■ Input:

Definition pump_step (p : Pump) (c : pump_case) : Pump :=
  match c with
  | PReceive =>
      match buffer p with
      | first :: rest => mkPump rest (received p ++ [first]) (stopped p)
      | [] => p
      end
  | _ =>
      if stopped p then p
      else match c with
           | PDelivery d =>
               if negb (Committed d) then p
               else if (length (buffer p) <? committedEgressBuffer)%nat then mkPump (buffer p ++ [publication d]) (received p) false
               else mkPump (buffer p) (received p) true
           | _ => mkPump (buffer p) (received p) true
           end
  end.

Definition pump (cases : list pump_case) : Pump := fold_left pump_step cases new_pump.

(** The committed deliveries that arrived. *)
Definition arrivals (cases : list pump_case) : list EnduringPublication :=
  omap (fun c => match c with PDelivery d => if Committed d then Some (publication d) else None | _ => None end) cases.

(** ** The live stream *)

(** [department.LiveOptions]. *)
Record LiveOptions := mkLiveOptions { IncludeReasoning : bool; IncludeToolSteps : bool }.

(** The pump's state: what is pending with its two counts, whether its subscription is
    still read ([deliveries] is not nil), the drops it counted, and what its receiver
    took. *)
Record Live := mkLive {
  pending : list LivePublication; enduring : nat; ephemeral : nat; reading : bool; drops : Z;
  sent : list LivePublication; ended : bool
}.
Definition new_live : Live := mkLive [] 0 0 true 0 [] false.

Inductive live_case := LDone | LSend | LClosed | LDelivery (d : Delivery).

Definition preview (options : LiveOptions) (chunk : Chunk) : string :=
  match chunk with
  | TextChunk (Some text) => text
  | ThinkingChunk (Some thinking) => if IncludeReasoning options then thinking else ""
  | _ => ""
  end.

(** What the switch projects of an event. *)
Definition projected (options : LiveOptions) (e : Event) : bool :=
  match e with
  | TokenDelta chunk _ =>
      let preview := preview options chunk in
      negb (bool_decide (preview = "")) && (String.length preview <=? LiveBodies.MaxBytes)%nat
  | ToolCallStarted _ | ToolCallCompleted _ => IncludeToolSteps options
  | OtherEvent _ => false
  end.

(** The publication of an event's preview, if it has one. *)
Definition transient (options : LiveOptions) (e : Event) : option EphemeralPublication :=
  if projected options e then
    match Project tenant session e with
    | Ok (Ephemeral, body) => Some (mkEphemeral tenant session body)
    | _ => None
    end
  else None.

Definition push (l : Live) (x : LivePublication) (enduring' ephemeral' : nat) (reading' : bool) : Live :=
  mkLive (pending l ++ [x]) enduring' ephemeral' reading' (drops l) (sent l) (ended l).
Definition end_live (l : Live) : Live := mkLive (pending l) (enduring l) (ephemeral l) (reading l) (drops l) (sent l) true.
Definition drop_one (l : Live) : Live := mkLive (pending l) (enduring l) (ephemeral l) (reading l) (u64 (drops l + 1)) (sent l) (ended l).

(** The delivery's case. *)
Definition on_delivery (options : LiveOptions) (l : Live) (d : Delivery) : Live :=
  match EventOf d with
  | None => end_live l
  | Some e =>
      match ClassOf e with
      | Enduring =>
          if negb (Committed d) then push l (LiveTerminal (MissingCommittedFieldError d)) (enduring l) (ephemeral l) false
          else if (enduring l =? committedEgressBuffer)%nat then end_live l
          else push l (LiveEnduring (publication d)) (S (enduring l)) (ephemeral l) true
      | Ephemeral =>
          if negb (projected options e) || (ephemeral l =? liveEphemeralBuffer)%nat then drop_one l
          else match transient options e with
               | Some p => push l (LiveEphemeral p) (enduring l) (S (ephemeral l)) true
               | None => drop_one l
               end
      end
  end.

(** The send's case: the first pending publication is taken. *)
Definition on_send (l : Live) : Live :=
  match pending l with
  | [] => l
  | first :: rest =>
      let l' := mkLive rest (enduring l) (ephemeral l) (reading l) (drops l) (sent l ++ [first]) (ended l) in
      match first with
      | LiveTerminal _ => end_live l'
      | LiveEnduring _ => mkLive rest (pred (enduring l)) (ephemeral l) (reading l) (drops l) (sent l ++ [first]) (ended l)
      | LiveEphemeral _ => mkLive rest (enduring l) (pred (ephemeral l)) (reading l) (drops l) (sent l ++ [first]) (ended l)
      end
  end.

(** [pumpLive]: a case whose channel is nil is never chosen. *)
Definition live_step (options : LiveOptions) (l : Live) (c : live_case) : Live :=
  if ended l then l
  else match c with
       | LDone => end_live l
       | LSend => on_send l
       | LClosed => if reading l then end_live l else l
       | LDelivery d => if reading l then on_delivery options l d else l
       end.

Definition pumpLive (options : LiveOptions) (cases : list live_case) : Live := fold_left (live_step options) cases new_live.

(** ** The committed stream is a prefix *)

(** A step that ends the pump, or an overflow. *)
Definition overflowed (cases : list pump_case) : Prop :=
  ∃ before d after, cases = before ++ PDelivery d :: after ∧ Committed d = true ∧
    stopped (pump before) = false ∧ length (buffer (pump before)) = committedEgressBuffer.

Lemma pump_snoc cases c : pump (cases ++ [c]) = pump_step (pump cases) c.
Proof. unfold pump. by rewrite fold_left_app. Qed.

Lemma arrivals_snoc cases c : arrivals (cases ++ [c]) = arrivals cases ++ arrivals [c].
Proof. unfold arrivals. by rewrite omap_app. Qed.

Lemma overflowed_snoc cases c : overflowed cases → overflowed (cases ++ [c]).
Proof. intros (b & d & a & -> & H). exists b, d, (a ++ [c]). by rewrite <-app_assoc. Qed.

Record pump_well (cases : list pump_case) (p : Pump) : Prop := {
  pw_prefix : ∃ rest, arrivals cases = received p ++ buffer p ++ rest ∧ (stopped p = false → rest = []);
  pw_bound : length (buffer p) ≤ committedEgressBuffer;
  pw_stopped : stopped p = true → PDone ∈ cases ∨ PClosed ∈ cases ∨ overflowed cases
}.

Lemma pump_step_well cases c : pump_well cases (pump cases) → pump_well (cases ++ [c]) (pump_step (pump cases) c).
Proof.
  intros [(rest & Hp & Hr) Hb Hs]. set (p := pump cases) in *.
  assert (stopped p = true → PDone ∈ cases ++ [c] ∨ PClosed ∈ cases ++ [c] ∨ overflowed (cases ++ [c])) as Hs'.
  { intros H. destruct (Hs H) as [?|[?|?]]; [left|right; left|right; right; by apply overflowed_snoc]; apply elem_of_app; by left. }
  assert (stopped p = true → c ≠ PReceive → pump_well (cases ++ [c]) p) as Hstop.
  { intros H Hc. split; [|done|done]. exists (rest ++ arrivals [c]). rewrite arrivals_snoc, Hp, !app_assoc. split; [done|congruence]. }
  unfold pump_step. destruct c as [| |d|].
  - destruct (stopped p) eqn:E; [by apply Hstop|]. split; simpl; [|done|intros _; left; apply elem_of_app; right; left].
    exists []. by rewrite arrivals_snoc, Hp, (Hr eq_refl), !app_nil_r.
  - destruct (stopped p) eqn:E; [by apply Hstop|]. split; simpl; [|done|intros _; right; left; apply elem_of_app; right; left].
    exists []. by rewrite arrivals_snoc, Hp, (Hr eq_refl), !app_nil_r.
  - destruct (stopped p) eqn:E; [by apply Hstop|]. rewrite (Hr eq_refl), app_nil_r in Hp. unfold arrivals at 1 in Hp.
    destruct (Committed d) eqn:Hd; cbn [negb].
    + destruct (Nat.ltb_spec (length (buffer p)) committedEgressBuffer) as [Hlt|Hge]; split; simpl.
      * exists []. rewrite arrivals_snoc. unfold arrivals. simpl. rewrite Hd, Hp, !app_nil_r, app_assoc. done.
      * rewrite length_app. simpl. lia.
      * done.
      * exists [publication d]. rewrite arrivals_snoc. unfold arrivals. simpl. rewrite Hd, Hp, app_assoc. done.
      * done.
      * intros _. right; right. exists cases, d, []. split_and!; [done..|]. unfold p in *. lia.
    + split; [|done|by rewrite E]. exists []. rewrite arrivals_snoc. unfold arrivals. simpl. by rewrite Hd, Hp, !app_nil_r.
  - assert (arrivals (cases ++ [PReceive]) = arrivals cases) as Ha by (rewrite arrivals_snoc; unfold arrivals; simpl; by rewrite app_nil_r).
    destruct (buffer p) as [|first others] eqn:Hbuf.
    + split; [|by rewrite Hbuf|done]. exists rest. by rewrite Ha, Hp, Hbuf.
    + split; simpl; [|simpl in Hb; lia|done]. exists rest. rewrite Ha, Hp. split; [|done]. by rewrite <-!app_assoc.
Qed.

(** C31 The committed stream has no hole.  However the producer and the receiver interleave,
    what the receiver has taken, followed by what waits in the channel, is a prefix of
    the committed deliveries in the order they arrived, and all of them while the pump
    runs; at most 256 wait; and the pump ends only with its context, with its
    subscription, or at a delivery that finds 256 waiting. *)
Theorem pump_prefix cases :
  let p := pump cases in
  (∃ rest, arrivals cases = received p ++ buffer p ++ rest ∧ (stopped p = false → rest = [])) ∧
  length (buffer p) ≤ 256 ∧
  (stopped p = true → PDone ∈ cases ∨ PClosed ∈ cases ∨ overflowed cases).
Proof.
  assert (pump_well cases (pump cases)) as [H1 H2 H3]; [|done].
  induction cases as [|c cases IH] using rev_ind; [|rewrite pump_snoc; by apply pump_step_well].
  split; simpl; [by exists []|unfold committedEgressBuffer; lia|done].
Qed.

(** ** The live stream *)

Section live.
Context (options : LiveOptions).

Definition as_enduring (x : LivePublication) : option EnduringPublication := match x with LiveEnduring p => Some p | _ => None end.
Definition as_ephemeral (x : LivePublication) : option EphemeralPublication := match x with LiveEphemeral p => Some p | _ => None end.
Definition is_terminal (x : LivePublication) : bool := match x with LiveTerminal _ => true | _ => false end.

(** What is shown of a live stream: taken, then pending. *)
Definition shown (l : Live) : list LivePublication := sent l ++ pending l.

(** The enduring deliveries that arrived, and the previews of the others. *)
Definition enduring_deliveries (cases : list live_case) : list Delivery :=
  omap (fun c => match c with
    | LDelivery d => match EventOf d with Some e => match ClassOf e with Enduring => Some d | Ephemeral => None end | None => None end
    | _ => None end) cases.
Definition previews (cases : list live_case) : list EphemeralPublication :=
  omap (fun c => match c with
    | LDelivery d => match EventOf d with Some e => match ClassOf e with Ephemeral => transient options e | Enduring => None end | None => None end
    | _ => None end) cases.

Record live_well (cases : list live_case) (l : Live) : Prop := {
  lw_enduring : enduring l = length (omap as_enduring (pending l)) ∨ ended l = true;
  lw_ephemeral : ephemeral l = length (omap as_ephemeral (pending l)) ∨ ended l = true;
  lw_bounds : length (omap as_enduring (pending l)) ≤ committedEgressBuffer ∧ length (omap as_ephemeral (pending l)) ≤ liveEphemeralBuffer;
  lw_stream : ∃ n, omap as_enduring (shown l) = publication <$> take n (enduring_deliveries cases) ∧
    n ≤ length (enduring_deliveries cases) ∧
    Forall (fun d => Committed d = true) (take n (enduring_deliveries cases)) ∧
    (reading l = true → ended l = false → n = length (enduring_deliveries cases)) ∧
    (if reading l then Forall (fun x => is_terminal x = false) (shown l)
     else ∃ front d, shown l = front ++ [LiveTerminal (MissingCommittedFieldError d)] ∧ Forall (fun x => is_terminal x = false) front ∧
            enduring_deliveries cases !! n = Some d ∧ Committed d = false);
  lw_previews : omap as_ephemeral (shown l) `sublist_of` previews cases
}.

Lemma enduring_deliveries_snoc cases c : enduring_deliveries (cases ++ [c]) = enduring_deliveries cases ++ enduring_deliveries [c].
Proof. unfold enduring_deliveries. by rewrite omap_app. Qed.
Lemma previews_snoc cases c : previews (cases ++ [c]) = previews cases ++ previews [c].
Proof. unfold previews. by rewrite omap_app. Qed.

(** What arrives at a stream that no longer reads changes nothing. *)
Lemma live_well_later cases c l :
  live_well cases l → reading l = false ∨ ended l = true ∨ enduring_deliveries [c] = [] → live_well (cases ++ [c]) l.
Proof.
  intros [H1 H2 H3 (n & S1 & S2 & S3 & S4 & S5) H5] Hl. split; [done|done|done| |].
  - exists n. rewrite enduring_deliveries_snoc, take_app_le, length_app by done. split_and!; [done|lia|done| |].
    + intros Hr He. destruct Hl as [?|[?|Hz]]; [congruence|congruence|]. rewrite Hz; simpl. rewrite (S4 Hr He). lia.
    + destruct (reading l); [done|]. destruct S5 as (front & d & F1 & F2 & F3 & F4). exists front, d.
      split_and!; [done|done| |done]. by apply lookup_app_l_Some.
  - rewrite previews_snoc. by apply sublist_inserts_r.
Qed.

Lemma live_well_end cases l : live_well cases l → live_well cases (end_live l).
Proof.
  intros [H1 H2 H3 (n & S1 & S2 & S3 & S4 & S5) H5]. split; simpl; [by right|by right|done| |done].
  exists n. unfold shown in *. simpl in *. split_and!; try done.
Qed.

Lemma on_send_well cases l : live_well cases l → ended l = false → live_well cases (on_send l).
Proof.
  intros Hw He. unfold on_send. destruct (pending l) as [|first rest] eqn:Hp; [done|].
  destruct Hw as [H1 H2 [B1 B2] HS HP]. rewrite Hp in *.
  assert (shown l = (sent l ++ [first]) ++ rest) as Hsh by (unfold shown; by rewrite Hp, <-app_assoc).
  rewrite He in *. destruct H1 as [H1|?], H2 as [H2|?]; try done. rewrite Hsh in *.
  destruct first as [e|e|err]; simpl in *; fold_omap; split; simpl; unfold shown; simpl; first [done|left; lia|by right|split; lia|idtac].
  destruct HS as (n & S1 & S2 & S3 & S4 & S5). exists n. by split_and!.
Qed.
(** A session's applier and consumer are built exactly when its key names a tenant and a
    session and its epoch is not zero; both are then fenced by that epoch, over that key,
    with a positive claim and batch and a body limit between the inbox's and the
    runtime's. *)
Theorem session_built k epoch closer gates :
  let applier := NewDispositionApplier (session_applier (Composition.options_of c ttl) h k epoch closer gates) in
  let consumer := NewConsumer (session_consumer h k epoch) in
  if decide (TenantID k ≠ "" ∧ SessionID k ≠ "" ∧ epoch ≠ 0%Z) then
    ∃ a s, applier = inr a ∧ consumer = inr s ∧
      Disposition.key a = k ∧ Consumer.key s = k ∧ Disposition.residency a = epoch ∧ Consumer.epoch s = epoch ∧
      (0 < Disposition.ClaimTTL a)%Z ∧ (0 < Consumer.ReconcileBatch s ≤ HostOptions.MaxReconcileBatch)%Z ∧
      (Composition.MaxInboxPayloadBytes < Disposition.maxBody a ≤ Composition.MaxCommandBodyBytesLimit)%Z
  else is_Some (match applier with inl e => Some e | inr _ => None end) ∧ is_Some (match consumer with inl e => Some e | inr _ => None end).
Proof.
  destruct host_accepted, options_checked as (Hbody & _). destruct_and!. intros applier consumer.
  assert (unusable [("Clock", negb (has_Clock h)); ("ReconcileInterval", (ReconcileInterval h <=? 0)%Z); ("ReconcileBatch", (ReconcileBatch h <=? 0)%Z)] = None) as Hu.
  { apply unusable_None. rewrite !Forall_cons, Forall_nil. simpl. split_and!; [by apply negb_false_iff|by apply Z.leb_gt..|done]. }
  set (limit := Composition.set_or (Composition.MaxCommandBodyBytes c) DefaultMaxCommandBodyBytes).
  assert (Composition.MaxInboxPayloadBytes < limit ≤ Composition.MaxCommandBodyBytesLimit)%Z as Hlimit.
  { subst limit. unfold Composition.body_limit_refused, Composition.set_or in *. destruct (Z.eqb_spec (Composition.MaxCommandBodyBytes c) 0); [done|].
    simpl in Hbody. apply orb_false_iff in Hbody as [?%Z.leb_gt ?%Z.ltb_ge]. lia. }
  subst applier consumer. unfold NewDispositionApplier, NewConsumer, session_applier, session_consumer. simpl. fold limit.
  rewrite (proj2 (Z.leb_gt _ _)), (proj2 (Z.ltb_ge _ _)) by lia. simpl. unfold built. simpl. rewrite claims_fine, Hu.
  destruct (keyed k) as [e|] eqn:Hk; simpl.
  { rewrite decide_False; [by split|]. intros (Ht & Hs & _). by rewrite (proj2 (keyed_None k)) in Hk. }
  apply keyed_None in Hk as [Ht Hs]. destruct (Z.eqb_spec epoch 0) as [->|He]; simpl.
  { rewrite decide_False; [by split|]. naive_solver. }
  rewrite decide_True by done. eexists _, _. split_and!; try done; simpl; lia.
Qed.

End accepted.

(** ** Witnesses *)

Lemma New_refuses_bounds_witness :
  New (Composition.options_of Composition.sample_composition 3) HostOptions.sample_options None (Metrics.mkBudget 0 0) = None.
Proof.
  exact (New_refuses_bounds (fun _ => true) (fun _ => true) (fun _ => true) (fun _ => Some ("host-1:8080", "8080")) (fun _ => true)
    HostOptions.sample_options Composition.sample_composition 3 eq_refl eq_refl (Metrics.mkBudget 0 0)).
Defined.

Lemma session_built_witness :
  ∃ a s, NewDispositionApplier (session_applier (Composition.options_of Composition.sample_composition 3) HostOptions.sample_options (mkKey "t" "s") 5 true true) = inr a ∧
    NewConsumer (session_consumer HostOptions.sample_options (mkKey "t" "s") 5) = inr s ∧ Disposition.residency a = 5%Z ∧ Consumer.epoch s = 5%Z.
Proof.
  destruct (session_built (fun _ => true) (fun _ => true) (fun _ => true) (fun _ => Some ("host-1:8080", "8080")) (fun _ => true)
    HostOptions.sample_options Composition.sample_composition 3 eq_refl eq_refl (mkKey "t" "s") 5 true true) as (a & s & H1 & H2 & _ & _ & H3 & H4 & _).
  by exists a, s.
Defined.

End Constructors.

■ Problem statement:
What is needed is every line of the records that contains the word "congruence".

■ Result:
  { intros H Hc. split; [|done|done]. exists (rest ++ arrivals [c]). rewrite arrivals_snoc, Hp, !app_assoc. split; [done|congruence]. }
    + intros Hr He. destruct Hl as [?|[?|Hz]]; [congruence|congruence|]. rewrite Hz; simpl. rewrite (S4 Hr He). lia.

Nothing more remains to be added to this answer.